Here is the interview question prompt, presented for reference.
We're provided a positive integer num
. Can you write a method to repeatedly add all of its digits until the result has only one digit?
Here's an example: if the input was 49
, we'd go through the following steps:
// start with 49
4 + 9 = 13
// since the previous addition was 13,
// move onto summing 13's digits
1 + 3 = 4
We would then return 4
.
0
and 1000000000
O(log n)
O(1)
You can see the full challenge with visuals at this link.
Challenges • Asked over 5 years ago by Danaila Marian
This is called the digital room problem or This is called the digital **root* problem?Great job on this site by the way, I am enjoying it! thank you!!
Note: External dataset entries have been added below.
Lemma newPodCount_suffices_witness :
  let pods := newPodCount 1600 3000 750 2000 in
  1600 <= (pods - 1) * 750 /\ 3000 <= (pods - 1) * 2000
  /\ forall p, 1600 <= p * 750 -> 3000 <= p * 2000 -> 0 <= p -> pods <= p + 1.
Proof. apply (newPodCount_suffices 1600 3000 750 2000); apply small_count. Defined.

Lemma nodesPerPod_covers_witness :
  1600 <= 4 * (nodesPerPod 1600 4 - 1) /\ 4 * (nodesPerPod 1600 4 - 2) < 1600.
Proof. apply (nodesPerPod_covers 1600 4); [apply small_count|lia]. Defined.

Lemma nodesPerPod_within_max_witness :
  let pods := newPodCount 1600 3000 750 2000 in
  (pods <= 750 -> nodesPerPod 1600 pods <= 750) /\ (pods <= 2000 -> nodesPerPod 3000 pods <= 2000).
Proof. apply (nodesPerPod_within_max 1600 3000 750 2000); apply small_count. Defined.

Definition sts_in {short} (w : @W (cluster_world short)) : StatefulSet := w.

#[export] Instance cluster_K8sStore short : @K8sStore (cluster_world short) sts_in.
Proof. split; try done. intros w. cbn. split; [done|]. by intros d [= ->]. Qed.

Lemma updateNodeCounts_effect_witness :
  let s := cluster_state None in
  exists s', updateNodeCounts (K8Manager_service k8_ok) 1600 3000 s = Ret tt s'
    /\ Spec_Replicas (sts_in (ext s')) = Some 4
    /\ gl s' = counts_written (gl s) 1600 3000 4 401 751 0
    /\ exists w1 w2 : @W (cluster_world None),
         files (fs s') = <[targetNodeFile := targets_written w1 w2 401 751]> (files (fs s)).
Proof.
  destruct (@updateNodeCounts_effect (cluster_world None) sts_in _ k8_ok 1600 3000 (cluster_state None) 1) as (_ & H & _);
    [apply small_count..|reflexivity|reflexivity|reflexivity|by intros|reflexivity|].
  exact (H eq_refl (conj (fun w => ex_intro _ _ (ex_intro _ _ eq_refl)) (fun d w => ex_intro _ _ (ex_intro _ _ eq_refl)))).
Defined.

Lemma failed_write_not_retried_witness :
  let s := cluster_state (Some 0%nat) in
  let tm := target_for 1600 (pods_for (gl s) 1600 3000) in
  let tr := target_for 3000 (pods_for (gl s) 1600 3000) in
  exists s1, updateNodesPerPod tm tr s = Ret tt s1 /\ files (fs s1) !! targetNodeFile = Some ""
    /\ numMtnNodesPerPod (gl s1) = tm /\ numRvrNodesPerPod (gl s1) = tr
    /\ forall (s2 s3 : @St (cluster_world (Some 0%nat))) n s4, fs s2 = fs s1 -> gl s2 = gl s1 ->
         updateReplicaCount k8_ok (pods_for (gl s) 1600 3000)
           (set_gl (set_totalMtnNodes 1600 (set_totalRvrNodes 3000 (gl s2))) s2) = Ret tt s3 ->
         getReplicaCount k8_ok s3 = Ret (n, None) s4 ->
         updateNodeCounts (K8Manager_service k8_ok) 1600 3000 s2 = Ret tt s4
         /\ files (fs s4) !! targetNodeFile = Some "".
Proof.
  apply (@failed_write_not_retried (cluster_world (Some 0%nat)) k8_ok 1600 3000 (cluster_state (Some 0%nat)));
    first [apply small_count|reflexivity|lia|by intros|by intros w; exists w].
Defined.


(** A small system: one Mountain node with its BMC, one without. *)
Definition ex_rf : json := JObj [("RedfishEndpoints", JArr [
  JObj [("ID", JStr "x1000c0s0b0"); ("FQDN", JStr "x1000c0s0b0.local")]])].
Definition ex_sc : json := JObj [("Components", JArr [
  JObj [("ID", JStr "x1000c0s0b0n0"); ("Type", JStr "Node"); ("Class", JStr "Mountain"); ("NID", JNum "1")];
  JObj [("ID", JStr "x1000c0s1b0n0"); ("Type", JStr "Node"); ("Class", JStr "Mountain")];
  JObj [("ID", JStr "x1000"); ("Type", JStr "Cabinet")]])].
Definition ex_bad_sc : json := JObj [("Components", JArr [
  JObj [("ID", JStr "bad"); ("Type", JStr "Node")]])].

(** HSM answering with the given documents. *)
Definition hsm_http (rf sc hw : json) (r : http_request) : do_result :=
  let body := if String.eqb (req_URL r) url_rf then rf
              else if String.eqb (req_URL r) url_sc then sc else hw in
  DoResp 200 (inr (print_json body)).

Definition hsm_world (rf sc hw : json) : SimW :=
  mkSim (fun r inv => (hsm_http rf sc hw r, inv)) ∅ (mkSts (Some 1) "") None None ∅
    (fun _ => None) [] (fun _ fsys => (None, "", fsys)).

Definition ex_world : SimW := hsm_world ex_rf ex_sc (JArr []).
Definition ex_rfs : list redfishEndpoint := [mkRf "x1000c0s0b0" "" "x1000c0s0b0.local" "" ""].
Definition ex_scs : list stateComponent :=
  [mkSc "x1000c0s0b0n0" "Node" "Mountain" 1 ""; mkSc "x1000c0s1b0n0" "Node" "Mountain" 0 "";
   mkSc "x1000" "Cabinet" "" 0 ""].

Lemma getCurrentNodesFromHSM_nodes_witness :
  let s := sim_state init_globals ex_world in
  exists nodes, getCurrentNodesFromHSM s
    = Ret nodes (mkSt (gl s) (fs s) ex_world (trace s ++ hsm_requests)%list)
    /\ (forall n, n ∈ nodes <-> exists sc, sc ∈ ex_scs /\ node_of (map_by rf_ID ex_rfs)
          (paradise_of (hsm_http ex_rf ex_sc (JArr []) (mkReq "GET" url_hw [] None))) sc n)
    /\ (nc_NodeName <$> nodes) `sublist_of` (sc_ID <$> ex_scs).
Proof.
  eapply (getCurrentNodesFromHSM_nodes (sim_state init_globals ex_world) ex_rfs ex_scs);
    try reflexivity; [done|..]; (eexists _, _; split; [reflexivity|by vm_compute]).
Defined.

Lemma getCurrentNodesFromHSM_bad_id_witness :
  let s := sim_state init_globals (hsm_world ex_rf ex_bad_sc (JArr [])) in
  exists s', getCurrentNodesFromHSM s = Panic slice_panic s' /\ gl s' = gl s.
Proof.
  eapply (getCurrentNodesFromHSM_bad_id (sim_state init_globals (hsm_world ex_rf ex_bad_sc (JArr [])))
    ex_rfs [mkSc "bad" "Node" "" 0 ""]); try reflexivity; [done|..].
  1-2: eexists _, _; split; [reflexivity|by vm_compute].
  eexists. split; [by left|done].
Defined.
Definitely digital root :-) Glad you're enjoying it!
Hi, guys!
I have a question about "Sum Digits Until One" problem. When I run the code for all the test cases everything is perfect, but when I click 'RUN TESTS' button, it gives me an error:
4
('An error occurred!', NameError("name 'assertEqual' is not defined",))
('An error occurred!', NameError("name 'assertEqual' is not defined",))
('An error occurred!', NameError("name 'assertEqual' is not defined",))
Here is the code:
def sumDigits(n):
if n 0):
s += n % 10
n //= 10
return sumDigits(s)
print(sumDigits(49))
Some thoughts about what is wrong?
Same problem here
This is incorrect. The question states "write a method to REPEATEDLY add all of its digits until the result has only one digit". You can see in the example that we later add 1 + 3 from 13 to get 4.
The assertions in the tests for this are incorrect. For example, I am seeing the following: assert sum_digits(49) == 4
It should be sum_digits(49) == 13
I think the example here could be made a bit more clear. It isn't obvious from the problem statement and example that all of the digits in the number needed to be added first to provide the next sum.
One could alternatively interpret the problem statement as fibonnaci-esque - deriving the sum from the first digit and the "reduced" sum of the subsequent digits (which could potentially grow infinitely).
The intent could be easily disambiguated by providing an example with > 2 digits.
> for x = 195
> 1 + 9 + 5 = 15
> 1 + 5 = 6
It’s the digital root problem. The example is correct: 49 -> 4+9=13 -> 1+3=4. Ryan’s suggestion to show a 3-digit example helps disambiguate:
195 -> 1+9+5=15 -> 1+5=6
About the “assertEqual is not defined” error: that’s coming from the site’s test harness, not your function. They’re likely calling unittest’s assertEqual outside a TestCase. Two practical tips to avoid unrelated failures:
- Match the expected function name/signature. Many platforms use snakecase, e.g., sumdigits(n), not sumDigits.
- Don’t print inside the solution; just return the value. Extra prints can confuse runners.
A simple iterative version:
def sum_digits(n):
while n >= 10:
s = 0
while n:
s += n % 10
n //= 10
n = s
return n
O(1) math trick (digital root):
def sum_digits(n):
if n == 0:
return 0
return 1 + (n - 1) % 9
If “Run Tests” still throws assertEqual errors, that needs a fix on the platform side. Similar small-math tricks show up in problems like Find Missing Number in Array, so it’s nice to know both the loop and O(1) versions.
A few quick notes based on the thread:
Two things you can do on your side to avoid unrelated failures:
- Match the expected function name/signature (usually snakecase): sumdigits(n), not sumDigits.
- Don’t print in the solution—just return.
Iterative version that most runners accept:
def sum_digits(n):
n = abs(int(n))
while n >= 10:
s = 0
while n:
n, d = divmod(n, 10)
s += d
n = s
return n
O(1) digital root trick (if inputs are non-negative integers):
def sum_digits(n):
n = abs(int(n))
return 0 if n == 0 else 1 + (n - 1) % 9
If “Run Tests” still reports assertEqual is not defined, that needs a fix on the platform side. Also, same snake_case naming convention shows up in problems like Length of String Compression.
Appreciate all the details here—quick updates and clarifications:
Both iterative and O(1) solutions are accepted:
```
def sum_digits(n):
return 0 if n == 0 else 1 + (n - 1) % 9
```
Assume non-negative integers for this challenge. If anything else looks off after the fix, reply with the run ID or a screenshot so we can investigate.